[Start of section]

(* ===== verification/LockQueue.v ===== *)
(** The queue of descriptors that other goroutines want written
    (src/internal/lockqueue.go): a lock-free stack whose nodes come from a
    [sync.Pool], and the loop that empties it.

    Every access to shared memory is one step of the goroutine that makes it, and
    a schedule says who goes next: [qstep] computes the state after each.  The
    pool gives back any node it holds or a new one, and may lose nodes at any
    time.  [Add] runs in any number of goroutines, [SwapOutForEach] in one, the
    poller's. *)

From stdpp Require Import gmap.
From S2P Require Import Prelude.

(** ** State *)

Abbreviation loc := positive.

(** [lockQueueNode] *)
Record node := mkNode { value : Z; next : option loc }.

(** Where a call of [Add] is: before it loads the root, before it gets a node
    ([root] is what it loaded), before it writes the value, then the link, before
    the compare-and-swap, before it gives the node back; or it has returned. *)
Inductive adder :=
| ALoad (v : Z)
| AGet (v : Z) (root : option loc)
| AValue (v : Z) (root : option loc) (n : loc)
| ANext (v : Z) (root : option loc) (n : loc)
| ACas (v : Z) (root : option loc) (n : loc)
| APut (v : Z) (n : loc)
| ADone.

(** Where [SwapOutForEach] is: not running, at the test of its loop, after it has
    copied the node [ptr], before it calls [f]; or it has returned an error. *)
Inductive taker :=
| TIdle
| TLoop (ptr : option loc)
| TPut (ptr : loc) (v : Z) (next : option loc)
| TCall (v : Z) (next : option loc)
| TFailed.

Record lockQueue := mkQueue {
  heap : gmap loc node;
  root : option loc;
  pool : list loc;
  adders : gmap nat adder;
  tk : taker;
}.

Definition newQueue : lockQueue := mkQueue ∅ None [] ∅ TIdle.

Definition set_heap h (q : lockQueue) := mkQueue h q.(root) q.(pool) q.(adders) q.(tk).
Definition set_root r (q : lockQueue) := mkQueue q.(heap) r q.(pool) q.(adders) q.(tk).
Definition set_pool p (q : lockQueue) := mkQueue q.(heap) q.(root) p q.(adders) q.(tk).
Definition set_adder t a (q : lockQueue) :=
  mkQueue q.(heap) q.(root) q.(pool) (<[t := a]> q.(adders)) q.(tk).
Definition set_tk t (q : lockQueue) := mkQueue q.(heap) q.(root) q.(pool) q.(adders) t.

(** ** Steps *)

(** What the scheduler decides: a goroutine calls [Add], an adder goes on (and the
    pool gives it the node [n] if it asks), the taker starts or goes on ([ok]
    tells whether [f] answers [nil]), the pool loses its [i]-th node. *)
Inductive action :=
| Start (t : nat) (v : Z)
| Adder (t : nat) (n : loc)
| Taker (ok : bool)
| Lose (i : nat).

(** What happens to the queue as a whole. *)
Inductive label := Pushed (v : Z) | Taken | Called (v : Z) | Stopped (v : Z).

(** [pool.Get()]: a node of the pool, or a new one. *)
Definition pool_Get (n : loc) (q : lockQueue) : option lockQueue :=
  if decide (n ∈ q.(pool)) then Some (set_pool (filter (fun m => m <> n) q.(pool)) q)
  else match q.(heap) !! n with
       | None => Some (set_heap (<[n := mkNode 0 None]> q.(heap)) q)
       | Some _ => None
       end.

Definition Add_step (t : nat) (n : loc) (a : adder) (q : lockQueue)
  : option (lockQueue * option label) :=
  match a with
  | ALoad v => Some (set_adder t (AGet v q.(root)) q, None)
  | AGet v r => q ← pool_Get n q; Some (set_adder t (AValue v r n) q, None)
  | AValue v r m =>
      nd ← q.(heap) !! m;
      Some (set_adder t (ANext v r m) (set_heap (<[m := mkNode v nd.(next)]> q.(heap)) q), None)
  | ANext v r m =>
      nd ← q.(heap) !! m;
      Some (set_adder t (ACas v r m) (set_heap (<[m := mkNode nd.(value) r]> q.(heap)) q), None)
  | ACas v r m =>
      if decide (q.(root) = r) then Some (set_adder t ADone (set_root (Some m) q), Some (Pushed v))
      else Some (set_adder t (APut v m) q, None)
  | APut v m => Some (set_adder t (ALoad v) (set_pool (m :: q.(pool)) q), None)
  | ADone => None
  end.

Definition SwapOutForEach_step (ok : bool) (q : lockQueue) : option (lockQueue * option label) :=
  match q.(tk) with
  | TIdle => Some (set_tk (TLoop q.(root)) (set_root None q), Some Taken)
  | TLoop None => Some (set_tk TIdle q, None)
  | TLoop (Some p) =>
      tmp ← q.(heap) !! p; Some (set_tk (TPut p tmp.(value) tmp.(next)) q, None)
  | TPut p v nx => Some (set_tk (TCall v nx) (set_pool (p :: q.(pool)) q), None)
  | TCall v nx =>
      Some (if ok then (set_tk (TLoop nx) q, Some (Called v)) else (set_tk TFailed q, Some (Stopped v)))
  | TFailed => None
  end.

Definition qstep (a : action) (q : lockQueue) : option (lockQueue * option label) :=
  match a with
  | Start t v =>
      match q.(adders) !! t with
      | None | Some ADone => Some (set_adder t (ALoad v) q, None)
      | Some _ => None
      end
  | Adder t n => st ← q.(adders) !! t; Add_step t n st q
  | Taker ok => SwapOutForEach_step ok q
  | Lose i => Some (set_pool (delete i q.(pool)) q, None)
  end.

(** A schedule, and what it does. *)
Fixpoint qrun (l : list action) (q : lockQueue) : option (lockQueue * list label) :=
  match l with
  | [] => Some (q, [])
  | a :: l =>
      '(q, e) ← qstep a q;
      '(q, es) ← qrun l q;
      Some (q, match e with Some e => e :: es | None => es end)
  end.

(** ** What it should be

    A stack, the batch that the taker has taken, and whether it has failed: pushing
    puts a value on the stack, taking moves the whole stack into an empty batch,
    the batch is handed out in order, and an error drops the rest of it. *)
Record bag := mkBag { stack : list Z; batch : list Z; failed : bool }.

Definition bag_step (e : label) (b : bag) : option bag :=
  match e with
  | Pushed v => Some (mkBag (v :: b.(stack)) b.(batch) b.(failed))
  | Taken => if b.(failed) then None
             else match b.(batch) with [] => Some (mkBag [] b.(stack) false) | _ => None end
  | Called v => match b.(batch) with
                | w :: rest => if decide (v = w) then Some (mkBag b.(stack) rest b.(failed)) else None
                | [] => None
                end
  | Stopped v => match b.(batch) with
                 | w :: _ => if decide (v = w) then Some (mkBag b.(stack) [] true) else None
                 | [] => None
                 end
  end.
(* ===== verification/Wire.v ===== *)
(** A call of the client answered by the server: the client of src/redis/client.go
    and the event loop of src/server.go at the two ends of one connection, with
    the bytes between them.

    [wire_step] is one event at one end, in any order: the client or the server
    can write while its poller watches for it, and takes any part of what it has;
    either can read any part of what is on the way to it.  What [Exec], [OnRedis]
    and the reply writers put in is the subject; connecting, other connections,
    time-outs and failures are those of [ClientSpec] and [ServerSpec]. *)

From stdpp Require Import gmap.
From S2P Require Import Prelude GoStd Escape Util Redis Ws Http HttpSpec State StateSpec Server.
From S2P Require Import ServerInv ServerSpec RespClient FdMap Client ClientInv ClientSpec.

Section wire.
Context `{Env} {U M : Type} `{FdTable M Z}.
Context (hd : @Handlers U) (cfg : config).
(** The connection: identity and descriptor at the client and at the server; and
    the answer of the server's handler. *)
Context (cid fd sid sfd : Z) (answer : bytes).

(** Both ends, a [Trigger] of the client that its poller has not seen, and the
    bytes on the way to the server and to the client. *)
Record wire := mkWire {
  cl : @Client M;
  trig : bool;
  sv : @Listener U;
  up : bytes;
  down : bytes;
}.

(** An event that cannot happen now; or one that never ends. *)
Inductive wire_error := NotReady | Stuck.

Definition lift {E A} (r : res E A) : res wire_error A :=
  match r with Ok a => Ok a | Err _ => Err Stuck | Panic => Panic | OutOfFuel => OutOfFuel end.

(** One event; a number [k] stands for the [k + 1] first bytes, or all there are.
    The server's read may end with a write of the answer: [None] if the kernel
    takes nothing of it. *)
Inductive hop :=
| ClientWrites (k : nat)
| ServerReads (k : nat) (j : option nat)
| ServerWrites (k : nat)
| ClientReads (k : nat).

Definition part (k : nat) (b : bytes) : Z := Z.min (Z.of_nat (S k)) (len b).

(** The bytes the kernel has taken from a connection of the client. *)
Definition csent1 (id : Z) (e : cevent) : bytes :=
  match e with CEvSent id' p => if decide (id' = id) then p else [] | _ => [] end.
Definition csent (id : Z) (l : list cevent) : bytes := mbind (csent1 id) l.

(** What a log has more than another. *)
Definition news (f : bytes) (f' : bytes) : bytes := drop (length f) f'.

Definition client_can_write (w : wire) : bool :=
  w.(trig) || match w.(cl).(cinterest) !! fd with Some CReadWrite => true | _ => false end.
Definition client_can_read (w : wire) : bool :=
  match w.(cl).(cinterest) !! fd with Some CRead => true | _ => false end.
Definition server_can_write (w : wire) : bool :=
  match w.(sv).(interest) !! sfd with Some MReadWrite => true | _ => false end.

[End of section]

▸ **TASK ITEM**:
Could you reproduce exactly the lines of the entries above, from the one with "From S2P Require Import ServerInv" through the one with "res wire_error A", and nothing else?

▸ **OUTPUT BELOW**:
From S2P Require Import ServerInv ServerSpec RespClient FdMap Client ClientInv ClientSpec.

Section wire.
Context `{Env} {U M : Type} `{FdTable M Z}.
Context (hd : @Handlers U) (cfg : config).
(** The connection: identity and descriptor at the client and at the server; and
    the answer of the server's handler. *)
Context (cid fd sid sfd : Z) (answer : bytes).

(** Both ends, a [Trigger] of the client that its poller has not seen, and the
    bytes on the way to the server and to the client. *)
Record wire := mkWire {
  cl : @Client M;
  trig : bool;
  sv : @Listener U;
  up : bytes;
  down : bytes;
}.

(** An event that cannot happen now; or one that never ends. *)
Inductive wire_error := NotReady | Stuck.

Definition lift {E A} (r : res E A) : res wire_error A :=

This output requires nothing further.